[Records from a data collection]
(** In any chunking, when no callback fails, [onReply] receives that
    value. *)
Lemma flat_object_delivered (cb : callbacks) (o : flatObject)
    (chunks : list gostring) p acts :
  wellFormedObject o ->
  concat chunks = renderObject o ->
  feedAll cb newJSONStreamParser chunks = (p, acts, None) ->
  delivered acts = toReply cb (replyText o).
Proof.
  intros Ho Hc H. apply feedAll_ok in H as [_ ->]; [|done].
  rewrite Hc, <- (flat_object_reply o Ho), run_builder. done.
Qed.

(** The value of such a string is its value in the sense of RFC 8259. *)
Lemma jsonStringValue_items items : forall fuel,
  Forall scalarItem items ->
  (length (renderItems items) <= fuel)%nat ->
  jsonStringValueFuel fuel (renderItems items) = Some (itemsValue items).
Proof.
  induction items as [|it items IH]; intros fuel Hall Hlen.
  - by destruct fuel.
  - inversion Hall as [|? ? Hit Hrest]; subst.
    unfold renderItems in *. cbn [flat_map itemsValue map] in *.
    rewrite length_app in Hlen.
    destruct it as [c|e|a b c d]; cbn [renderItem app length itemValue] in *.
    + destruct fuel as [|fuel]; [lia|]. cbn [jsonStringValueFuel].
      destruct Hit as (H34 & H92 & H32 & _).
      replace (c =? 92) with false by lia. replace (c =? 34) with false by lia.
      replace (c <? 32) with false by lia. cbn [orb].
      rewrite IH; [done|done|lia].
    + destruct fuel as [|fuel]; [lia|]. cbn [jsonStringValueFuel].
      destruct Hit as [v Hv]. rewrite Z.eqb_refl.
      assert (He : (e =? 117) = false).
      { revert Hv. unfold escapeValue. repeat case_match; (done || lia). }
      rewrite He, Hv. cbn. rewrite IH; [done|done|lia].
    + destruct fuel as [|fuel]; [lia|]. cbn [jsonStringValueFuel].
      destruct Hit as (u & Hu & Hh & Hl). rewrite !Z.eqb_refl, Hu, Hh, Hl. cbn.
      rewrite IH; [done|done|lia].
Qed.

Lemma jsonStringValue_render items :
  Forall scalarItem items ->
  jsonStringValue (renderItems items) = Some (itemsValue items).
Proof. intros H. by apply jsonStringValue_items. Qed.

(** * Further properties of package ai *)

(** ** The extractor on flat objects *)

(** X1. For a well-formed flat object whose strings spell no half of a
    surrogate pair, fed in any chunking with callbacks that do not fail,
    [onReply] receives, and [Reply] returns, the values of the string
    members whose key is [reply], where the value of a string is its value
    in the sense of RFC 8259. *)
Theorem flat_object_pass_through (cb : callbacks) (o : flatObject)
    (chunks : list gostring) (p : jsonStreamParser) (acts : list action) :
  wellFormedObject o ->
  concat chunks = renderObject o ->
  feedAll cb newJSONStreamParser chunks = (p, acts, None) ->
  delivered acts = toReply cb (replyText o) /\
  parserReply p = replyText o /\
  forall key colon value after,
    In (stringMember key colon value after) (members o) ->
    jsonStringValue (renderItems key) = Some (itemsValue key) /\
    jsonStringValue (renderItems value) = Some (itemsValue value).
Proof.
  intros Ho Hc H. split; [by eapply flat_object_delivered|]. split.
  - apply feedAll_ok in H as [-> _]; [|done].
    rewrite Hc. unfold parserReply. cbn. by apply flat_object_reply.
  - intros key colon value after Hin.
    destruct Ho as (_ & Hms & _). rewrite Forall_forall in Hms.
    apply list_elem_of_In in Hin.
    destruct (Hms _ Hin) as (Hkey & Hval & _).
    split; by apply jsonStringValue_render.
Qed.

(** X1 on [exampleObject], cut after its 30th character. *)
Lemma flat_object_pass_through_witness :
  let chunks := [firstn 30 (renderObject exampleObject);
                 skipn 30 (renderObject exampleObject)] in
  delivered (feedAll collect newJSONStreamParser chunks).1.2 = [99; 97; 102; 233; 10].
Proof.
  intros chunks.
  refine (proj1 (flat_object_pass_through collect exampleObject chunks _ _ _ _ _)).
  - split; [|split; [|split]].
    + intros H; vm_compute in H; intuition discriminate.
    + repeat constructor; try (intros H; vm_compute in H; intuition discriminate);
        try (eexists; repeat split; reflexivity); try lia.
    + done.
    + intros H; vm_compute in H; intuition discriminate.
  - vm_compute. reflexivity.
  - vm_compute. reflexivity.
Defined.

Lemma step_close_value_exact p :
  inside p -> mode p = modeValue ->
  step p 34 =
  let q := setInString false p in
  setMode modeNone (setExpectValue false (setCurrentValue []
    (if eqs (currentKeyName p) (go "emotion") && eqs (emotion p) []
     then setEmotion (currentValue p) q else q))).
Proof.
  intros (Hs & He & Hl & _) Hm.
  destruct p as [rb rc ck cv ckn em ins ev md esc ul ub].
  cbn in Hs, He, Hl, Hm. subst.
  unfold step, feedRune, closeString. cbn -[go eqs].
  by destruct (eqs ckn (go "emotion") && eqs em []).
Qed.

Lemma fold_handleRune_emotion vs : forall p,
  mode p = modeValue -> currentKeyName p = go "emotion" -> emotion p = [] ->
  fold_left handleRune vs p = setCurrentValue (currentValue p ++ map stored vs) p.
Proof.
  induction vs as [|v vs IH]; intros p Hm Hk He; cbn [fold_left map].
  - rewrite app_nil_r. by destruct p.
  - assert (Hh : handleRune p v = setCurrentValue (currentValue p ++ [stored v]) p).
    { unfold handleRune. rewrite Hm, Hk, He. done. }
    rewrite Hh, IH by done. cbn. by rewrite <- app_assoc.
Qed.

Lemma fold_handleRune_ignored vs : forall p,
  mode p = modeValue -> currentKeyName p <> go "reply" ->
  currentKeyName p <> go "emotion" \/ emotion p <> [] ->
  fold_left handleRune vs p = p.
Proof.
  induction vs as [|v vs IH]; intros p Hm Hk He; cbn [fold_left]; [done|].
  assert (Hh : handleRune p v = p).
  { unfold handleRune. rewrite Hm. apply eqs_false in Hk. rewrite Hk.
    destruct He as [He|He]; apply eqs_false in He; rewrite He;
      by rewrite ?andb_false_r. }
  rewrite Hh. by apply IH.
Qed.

## Assignment
Each record above, in full: retype it verbatim.

## Solved exercise
(** In any chunking, when no callback fails, [onReply] receives that
    value. *)
Lemma flat_object_delivered (cb : callbacks) (o : flatObject)
    (chunks : list gostring) p acts :
  wellFormedObject o ->
  concat chunks = renderObject o ->
  feedAll cb newJSONStreamParser chunks = (p, acts, None) ->
  delivered acts = toReply cb (replyText o).
Proof.
  intros Ho Hc H. apply feedAll_ok in H as [_ ->]; [|done].
  rewrite Hc, <- (flat_object_reply o Ho), run_builder. done.
Qed.

(** The value of such a string is its value in the sense of RFC 8259. *)
Lemma jsonStringValue_items items : forall fuel,
  Forall scalarItem items ->
  (length (renderItems items) <= fuel)%nat ->
  jsonStringValueFuel fuel (renderItems items) = Some (itemsValue items).
Proof.
  induction items as [|it items IH]; intros fuel Hall Hlen.
  - by destruct fuel.
  - inversion Hall as [|? ? Hit Hrest]; subst.
    unfold renderItems in *. cbn [flat_map itemsValue map] in *.
    rewrite length_app in Hlen.
    destruct it as [c|e|a b c d]; cbn [renderItem app length itemValue] in *.
    + destruct fuel as [|fuel]; [lia|]. cbn [jsonStringValueFuel].
      destruct Hit as (H34 & H92 & H32 & _).
      replace (c =? 92) with false by lia. replace (c =? 34) with false by lia.
      replace (c <? 32) with false by lia. cbn [orb].
      rewrite IH; [done|done|lia].
    + destruct fuel as [|fuel]; [lia|]. cbn [jsonStringValueFuel].
      destruct Hit as [v Hv]. rewrite Z.eqb_refl.
      assert (He : (e =? 117) = false).
      { revert Hv. unfold escapeValue. repeat case_match; (done || lia). }
      rewrite He, Hv. cbn. rewrite IH; [done|done|lia].
    + destruct fuel as [|fuel]; [lia|]. cbn [jsonStringValueFuel].
      destruct Hit as (u & Hu & Hh & Hl). rewrite !Z.eqb_refl, Hu, Hh, Hl. cbn.
      rewrite IH; [done|done|lia].
Qed.

Lemma jsonStringValue_render items :
  Forall scalarItem items ->
  jsonStringValue (renderItems items) = Some (itemsValue items).
Proof. intros H. by apply jsonStringValue_items. Qed.

(** * Further properties of package ai *)

(** ** The extractor on flat objects *)

(** X1. For a well-formed flat object whose strings spell no half of a
    surrogate pair, fed in any chunking with callbacks that do not fail,
    [onReply] receives, and [Reply] returns, the values of the string
    members whose key is [reply], where the value of a string is its value
    in the sense of RFC 8259. *)
Theorem flat_object_pass_through (cb : callbacks) (o : flatObject)
    (chunks : list gostring) (p : jsonStreamParser) (acts : list action) :
  wellFormedObject o ->
  concat chunks = renderObject o ->
  feedAll cb newJSONStreamParser chunks = (p, acts, None) ->
  delivered acts = toReply cb (replyText o) /\
  parserReply p = replyText o /\
  forall key colon value after,
    In (stringMember key colon value after) (members o) ->
    jsonStringValue (renderItems key) = Some (itemsValue key) /\
    jsonStringValue (renderItems value) = Some (itemsValue value).
Proof.
  intros Ho Hc H. split; [by eapply flat_object_delivered|]. split.
  - apply feedAll_ok in H as [-> _]; [|done].
    rewrite Hc. unfold parserReply. cbn. by apply flat_object_reply.
  - intros key colon value after Hin.
    destruct Ho as (_ & Hms & _). rewrite Forall_forall in Hms.
    apply list_elem_of_In in Hin.
    destruct (Hms _ Hin) as (Hkey & Hval & _).
    split; by apply jsonStringValue_render.
Qed.

(** X1 on [exampleObject], cut after its 30th character. *)
Lemma flat_object_pass_through_witness :
  let chunks := [firstn 30 (renderObject exampleObject);
                 skipn 30 (renderObject exampleObject)] in
  delivered (feedAll collect newJSONStreamParser chunks).1.2 = [99; 97; 102; 233; 10].
Proof.
  intros chunks.
  refine (proj1 (flat_object_pass_through collect exampleObject chunks _ _ _ _ _)).
  - split; [|split; [|split]].
    + intros H; vm_compute in H; intuition discriminate.
    + repeat constructor; try (intros H; vm_compute in H; intuition discriminate);
        try (eexists; repeat split; reflexivity); try lia.
    + done.
    + intros H; vm_compute in H; intuition discriminate.
  - vm_compute. reflexivity.
  - vm_compute. reflexivity.
Defined.

Lemma step_close_value_exact p :
  inside p -> mode p = modeValue ->
  step p 34 =
  let q := setInString false p in
  setMode modeNone (setExpectValue false (setCurrentValue []
    (if eqs (currentKeyName p) (go "emotion") && eqs (emotion p) []
     then setEmotion (currentValue p) q else q))).
Proof.
  intros (Hs & He & Hl & _) Hm.
  destruct p as [rb rc ck cv ckn em ins ev md esc ul ub].
  cbn in Hs, He, Hl, Hm. subst.
  unfold step, feedRune, closeString. cbn -[go eqs].
  by destruct (eqs ckn (go "emotion") && eqs em []).
Qed.

Lemma fold_handleRune_emotion vs : forall p,
  mode p = modeValue -> currentKeyName p = go "emotion" -> emotion p = [] ->
  fold_left handleRune vs p = setCurrentValue (currentValue p ++ map stored vs) p.
Proof.
  induction vs as [|v vs IH]; intros p Hm Hk He; cbn [fold_left map].
  - rewrite app_nil_r. by destruct p.
  - assert (Hh : handleRune p v = setCurrentValue (currentValue p ++ [stored v]) p).
    { unfold handleRune. rewrite Hm, Hk, He. done. }
    rewrite Hh, IH by done. cbn. by rewrite <- app_assoc.
Qed.

Lemma fold_handleRune_ignored vs : forall p,
  mode p = modeValue -> currentKeyName p <> go "reply" ->
  currentKeyName p <> go "emotion" \/ emotion p <> [] ->
  fold_left handleRune vs p = p.
Proof.
  induction vs as [|v vs IH]; intros p Hm Hk He; cbn [fold_left]; [done|].
  assert (Hh : handleRune p v = p).
  { unfold handleRune. rewrite Hm. apply eqs_false in Hk. rewrite Hk.
    destruct He as [He|He]; apply eqs_false in He; rewrite He;
      by rewrite ?andb_false_r. }
  rewrite Hh. by apply IH.
Qed.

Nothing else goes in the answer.